A habitable zone can be defined in many ways, but for our immediate purposes, defining it with reference to liquid water on a planetary surface makes sense. Sure, we believe that life could exist beneath the surface on places like Europa, where surface water is out of the question, but the key issue is this: Are there atmospheric features that we could use to make the call on habitability? It’s an important issue because with our current and near-future technology, this is how we can plan to investigate life on planets around other stars. We can study exoplanetary atmospheres already and we’re getting better, but we can’t drill through exoplanetary ice.

A new paper from Lisa Kaltenegger and Dimitri Sasselov (Harvard Smithsonian Center for Astrophysics) gets into these questions by looking at how to evaluate habitability, studying different kinds of planetary atmospheres and developing model calculations. The intent is to apply these ideas to the habitable planet candidates, 54 in number, so far produced by the Kepler mission, but the work generalizes to planetary candidates from any transit searches. The smallest size objects in the current Kepler sample are clearly the most interesting, because they could have the kind of atmospheres we see from Venus through the Earth to Mars in our own system, a range of chemistries that points out the limits of this kind of habitable zone.

A habitable zone can be conceived as a ring — an annulus — around a star, and the key points are these:

… the inner edge of the HZ is defined as the location where the entire water reservoir can be vaporized by runaway greenhouse conditions, followed by the photo-dissociation of water vapor and subsequent escape of free hydrogen into space. The outer boundary is defined as the distance from the star where the maximum greenhouse effect fails to keep CO2 from condensing permanently, leading to runaway glaciation.
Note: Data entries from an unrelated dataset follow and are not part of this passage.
(** * Codebase Time Machine: dashboard analytics

    A shallow embedding of the analytics computed by the dashboard
    components (developer scorecards, daily timeline groups, monthly
    summaries, activity heatmap, graph and chat panels) together with the
    chat fallback and the activity levels of the analysis service, and
    the properties the specification states about them.

    Conventions of the embedding:
    - a JavaScript [number] that holds a count is a [Z]: counts are whole
      numbers below 2^53, on which the arithmetic of doubles is exact;
    - a [number] that holds a score is a double, represented by the
      rational it denotes; sums, differences, products and quotients of
      scores are rounded to the nearest double ([JS.fl]), comparisons are
      those of the rationals.  Where the quotient of two counts is only
      handed to [Math.round] (heatmap intensity, commits per month and
      per developer) it is taken exactly: the halves [Math.round] decides
      on are doubles themselves, and with counts below 2^50 no other
      quotient of counts is rounded onto one;
    - a [Date] is represented by the local calendar fields the code reads
      from it ([getFullYear], [getMonth], [getDate]);
    - [Array.prototype.sort] is the stable sort the language standard
      requires; an insertion-ordered [Map] is an association list, a [Map]
      that is only read by key is a [gmap]. *)

From Stdlib Require Import QArith Qminmax Qround Qpower Qabs Lqa.
From Stdlib Require Import Sorting.Permutation Sorting.Sorted.
From Stdlib Require PrimFloat FloatOps SpecFloat.
From stdpp Require Import base list strings gmap pretty.

Open Scope Z_scope.

(** ** JavaScript numeric helpers *)

Module JS.

(** [Math.min(a, b)] and [Math.max(a, b)] on scores. *)
Definition Math_min (a b : Q) : Q := Qmin a b.

(** [Math.max(n, 1)] on counts. *)
Definition Math_max (a b : Z) : Z := Z.max a b.

(** [Math.round(x)]: the integer nearest to [x], halves rounded up. *)
Definition Math_round (x : Q) : Z := Qfloor (x + (1 # 2))%Q.

(** *** Doubles

    A number is a double (IEEE 754 binary64), and a finite double is
    represented by the rational it denotes.  An arithmetic operation
    returns the exact result rounded to the nearest double, to the one
    with the even significand when two are nearest.  The significand has
    53 bits; the exponent is left unbounded, which is the rounding of the
    machine for magnitudes from 2^-1022 to 2^1023, where the scores and
    averages made of counts below 2^53 lie. *)

(** [ilog2 q] is the binary exponent of a positive [q]: the [e] with
    [2^e <= q < 2^(e+1)]. *)
Definition ilog2 (q : Q) : Z :=
  let k := Z.log2 (Qnum q) - Z.log2 (Z.pos (Qden q)) in
  if Qle_bool (2 ^ k) q then k else k - 1.

(** The integer nearest to [q], the even one of two. *)
Definition rne (q : Q) : Z :=
  let f := Qfloor q in
  match (q - inject_Z f ?= 1 # 2)%Q with
  | Lt => f
  | Gt => f + 1
  | Eq => if Z.even f then f else f + 1
  end.

(** The double nearest to a positive [q]: a multiple of the unit in the
    last of the 53 places of [q]. *)
Definition fl_pos (q : Q) : Q :=
  let ulp := (2 ^ (ilog2 q - 52))%Q in
  (inject_Z (rne (q / ulp)) * ulp)%Q.

(** The double nearest to [q], in lowest terms. *)
Definition fl (q : Q) : Q :=
  let q := Qred q in
  match Qnum q with
  | 0 => 0%Q
  | Z.pos _ => Qred (fl_pos q)
  | Z.neg _ => Qred (- fl_pos (- q))
  end.

(** [a + b], [a - b], [a * b] and [a / b] on doubles ([b] not zero). *)
Definition fadd (a b : Q) : Q := fl (a + b).
Definition fsub (a b : Q) : Q := fl (a - b).
Definition fmul (a b : Q) : Q := fl (a * b).
Definition fdiv (a b : Q) : Q := fl (a / b).

(** Truthiness of an optional string: defined and not empty. *)
Definition truthy (s : option string) : bool :=
  match s with
  | Some s => negb (String.eqb s "")
  | None => false
  end.

Section Sort.
Context {A : Type}.
(** The comparator returns a number; a negative result puts its first
    argument first, a positive one its second. *)
Variable cmp : A → A → Q.

Fixpoint insert_sorted (x : A) (l : list A) : list A :=
  match l with
  | [] => [x]
  | y :: l' =>
      if Qle_bool (cmp x y) 0 then x :: y :: l'
      else y :: insert_sorted x l'
  end.

(** [arr.sort(cmp)]: the language requires the sort to be stable, and for
    a consistent comparator the stable sorted arrangement is unique; it is
    computed here by inserting from the right, where an element never
    overtakes an earlier element it compares equal to. *)
Definition Array_sort (l : list A) : list A :=
  foldr insert_sorted [] l.
End Sort.

(** The elements of [l] whose numeric field [key] equals [q], in the
    order they have in [l]. *)
Definition ties {A : Type} (key : A → Q) (q : Q) (l : list A) : list A :=
  List.filter (λ a, Qeq_bool (key a) q) l.

End JS.

(** ** Developer scorecards ([DeveloperScorecard.tsx]) *)

Module Scorecard.
Import JS.

Record Developer := mkDeveloper {
  name : string;
  email : string;
  expertise_areas : list string;
  contribution_score : Q;
  total_commits : Z;
  lines_added : Z;
  lines_removed : Z
}.

(** [ScorecardData extends Developer]: the spread [...dev] is the field
    [dev].  The display labels [strengths] and [improvements], which are
    read off the four scores and take no part in the grade or the ranking,
    are left out. *)
Record ScorecardData := mkScorecard {
  dev : Developer;
  rank : nat;
  productivity_score : Q;
  impact_score : Q;
  consistency_score : Q;
  collaboration_score : Q;
  overall_grade : string
}.

Inductive SortBy :=
| by_contribution_score
| by_total_commits
| by_productivity
| by_impact.

Definition sumCommits (developers : list Developer) : Z :=
  foldl (λ sum d, sum + total_commits d) 0 developers.

Definition sumLinesChanged (developers : list Developer) : Z :=
  foldl (λ sum d, sum + lines_added d + lines_removed d) 0 developers.

Definition grade_of (average : Q) : string :=
  if Qle_bool 90 average then "A+"
  else if Qle_bool 80 average then "A"
  else if Qle_bool 70 average then "B+"
  else if Qle_bool 60 average then "B"
  else if Qle_bool 50 average then "C+"
  else if Qle_bool 40 average then "C"
  else "D".

(** [(p + i + c + k) / 4], added from the left. *)
Definition average_of (p i c k : Q) : Q :=
  fdiv (fadd (fadd (fadd p i) c) k) 4.

(** The body of [developers.map((dev, index) => ...)]. *)
Definition score (developers : list Developer) (index : nat)
    (d : Developer) : ScorecardData :=
  let totalCommits := sumCommits developers in
  let totalLinesChanged := sumLinesChanged developers in
  let n := inject_Z (Z.of_nat (length developers)) in
  let productivity_score :=
    Math_min 100
      (fmul
         (fmul
            (fdiv (inject_Z (total_commits d))
               (inject_Z (Math_max totalCommits 1)))
            100)
         n) in
  let impact_score :=
    Math_min 100
      (fmul
         (fmul
            (fdiv (inject_Z (lines_added d + lines_removed d))
               (inject_Z (Math_max totalLinesChanged 1)))
            100)
         n) in
  let consistency_score :=
    if 0 <? total_commits d
    then Math_min 100 (fmul (fdiv (inject_Z (total_commits d)) 30) 100)
    else 0%Q in
  let collaboration_score :=
    Math_min 100
      (fmul (inject_Z (Z.of_nat (length (expertise_areas d)))) 25) in
  let average :=
    average_of productivity_score impact_score consistency_score
      collaboration_score in
  {| dev := d;
     rank := index + 1;
     productivity_score := productivity_score;
     impact_score := impact_score;
     consistency_score := consistency_score;
     collaboration_score := collaboration_score;
     overall_grade := grade_of average |}.

(** The field a sort option names. *)
Definition sort_key (sortBy : SortBy) (s : ScorecardData) : Q :=
  match sortBy with
  | by_contribution_score => contribution_score (dev s)
  | by_total_commits => inject_Z (total_commits (dev s))
  | by_productivity => productivity_score s
  | by_impact => impact_score s
  end.

(** The comparator [(a, b) => b.field - a.field] of the [switch]. *)
Definition compare_desc (sortBy : SortBy) (a b : ScorecardData) : Q :=
  match sortBy with
  | by_contribution_score =>
      fsub (contribution_score (dev b)) (contribution_score (dev a))
  | by_total_commits =>
      fsub (inject_Z (total_commits (dev b)))
        (inject_Z (total_commits (dev a)))
  | by_productivity => fsub (productivity_score b) (productivity_score a)
  | by_impact => fsub (impact_score b) (impact_score a)
  end.

Definition set_rank (index : nat) (s : ScorecardData) : ScorecardData :=
  {| dev := dev s;
     rank := index + 1;
     productivity_score := productivity_score s;
     impact_score := impact_score s;
     consistency_score := consistency_score s;
     collaboration_score := collaboration_score s;
     overall_grade := overall_grade s |}.

Definition scored (developers : list Developer) : list ScorecardData :=
  imap (score developers) developers.

Definition scorecards (developers : list Developer) (sortBy : SortBy)
    : list ScorecardData :=
  imap set_rank (Array_sort (compare_desc sortBy) (scored developers)).

End Scorecard.

(** ** The scores in the doubles of the machine

    The body of the [map] once more, in the binary64 arithmetic of the
    primitive floating-point numbers, to compare the rounding [fl] with. *)

Module Binary64.
Import Scorecard.

Definition of_Z (z : Z) : PrimFloat.float :=
  FloatOps.SF2Prim (SpecFloat.binary_normalize 53 1024 z 0 false).

(** The rational a finite double denotes, in lowest terms. *)
Definition value (x : PrimFloat.float) : option Q :=
  match FloatOps.Prim2SF x with
  | SpecFloat.S754_zero _ => Some 0%Q
  | SpecFloat.S754_finite s m e =>
      Some (Qred ((if s then -1 else 1) * inject_Z (Z.pos m) * 2 ^ e))%Q
  | _ => None
  end.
Not all planets in a habitable zone will be habitable, of course, but we can say many things about the potential for habitability. The width and distance of a habitable zone around a particular star depend on a number of parameters that we can hope to examine from Earth or space-based missions as our technology improves:

  • Incident stellar flux. Here we’re looking at the luminosity of the host star, its spectral energy distribution, and the eccentricity of the planetary orbit.
  • Planetary albedo, the reflecting power of the planetary surface.
  • The concentration of greenhouse gases in the planet’s atmosphere.
  • The energy distribution in the planet’s atmosphere.

The authors look at three models of Earth like planets, from planets with high concentrations of carbon dioxide in their atmospheres to those with atmospheres more or less like the Earth today and those with high values of water vapor, modeling these for stars with effective temperatures between 3700 K and 7200 K. The models thus represent planets on the outer edge of a habitable zone, in the middle of it, and on the inner edge. Examined in this way through a straightforward equation developed by the authors to measure potential habitability, many of the 54 planetary candidates thought to be in the habitable zone in the Kepler sample turn out to be outside of it because their temperatures are too high. 27 of the Kepler candidates show temperatures in the habitable range, three of them being candidates with radii smaller than two Earth radii.

Cloud cover is an intriguing variable. In fact, the authors point out that depending on cloud cover, the outer edge of the habitable zone in our own Solar System varies from 1.67 AU (cloud-free) to 1.95 AU and 2.4 AU (50% and 100% cloud cover respectively). Assuming cloud cover of 0%, 50% and 100%, we get three sets of results:

Applying our analysis to the whole Kepler planetary sample of 1235 transiting planetary candidates, assuming the maximum Earth-like Bond albedo for rocky planet atmospheres… results in 12, 27, 67 planetary candidates with Teq [equilibrium temperature] smaller than the water loss limit (Tsurf = 373K) for 0%, 50% and 100% clouds respectively, and 18, 43, 76 planetary candidates with temperatures lower than the runaway greenhouse limit respectively. Among those are 2, 3, 6 as well as 3, 4, 6 planets respectively, that have radii below 2 Earth radii consistent with rocky planets (KOI1026.01, 854.01, 701.03, 268.01, 326.01, 70.03).

We can use transit timing variations to calculate the density of rocky planet candidates occurring in multiple planet systems, but remember that the fact that a planet is rocky does not necessarily make it habitable, depending on the local abundance of water and other materials. That means a good terrestrial planet candidate has to have its atmosphere fully examined for signs of life, and here Kepler will not be enough. Its target stars are 500 to 1000 parsecs from us, making its findings extremely helpful statistically but less useful than a future targeted mission at finding small planets orbiting stars closer to the Sun whose atmospheres we can analyze.

The paper is Kaltenegger and Sasselov, “Exploring the Habitable Zone for Kepler planetary candidates,” submitted to Astrophysical Journal Letters (preprint).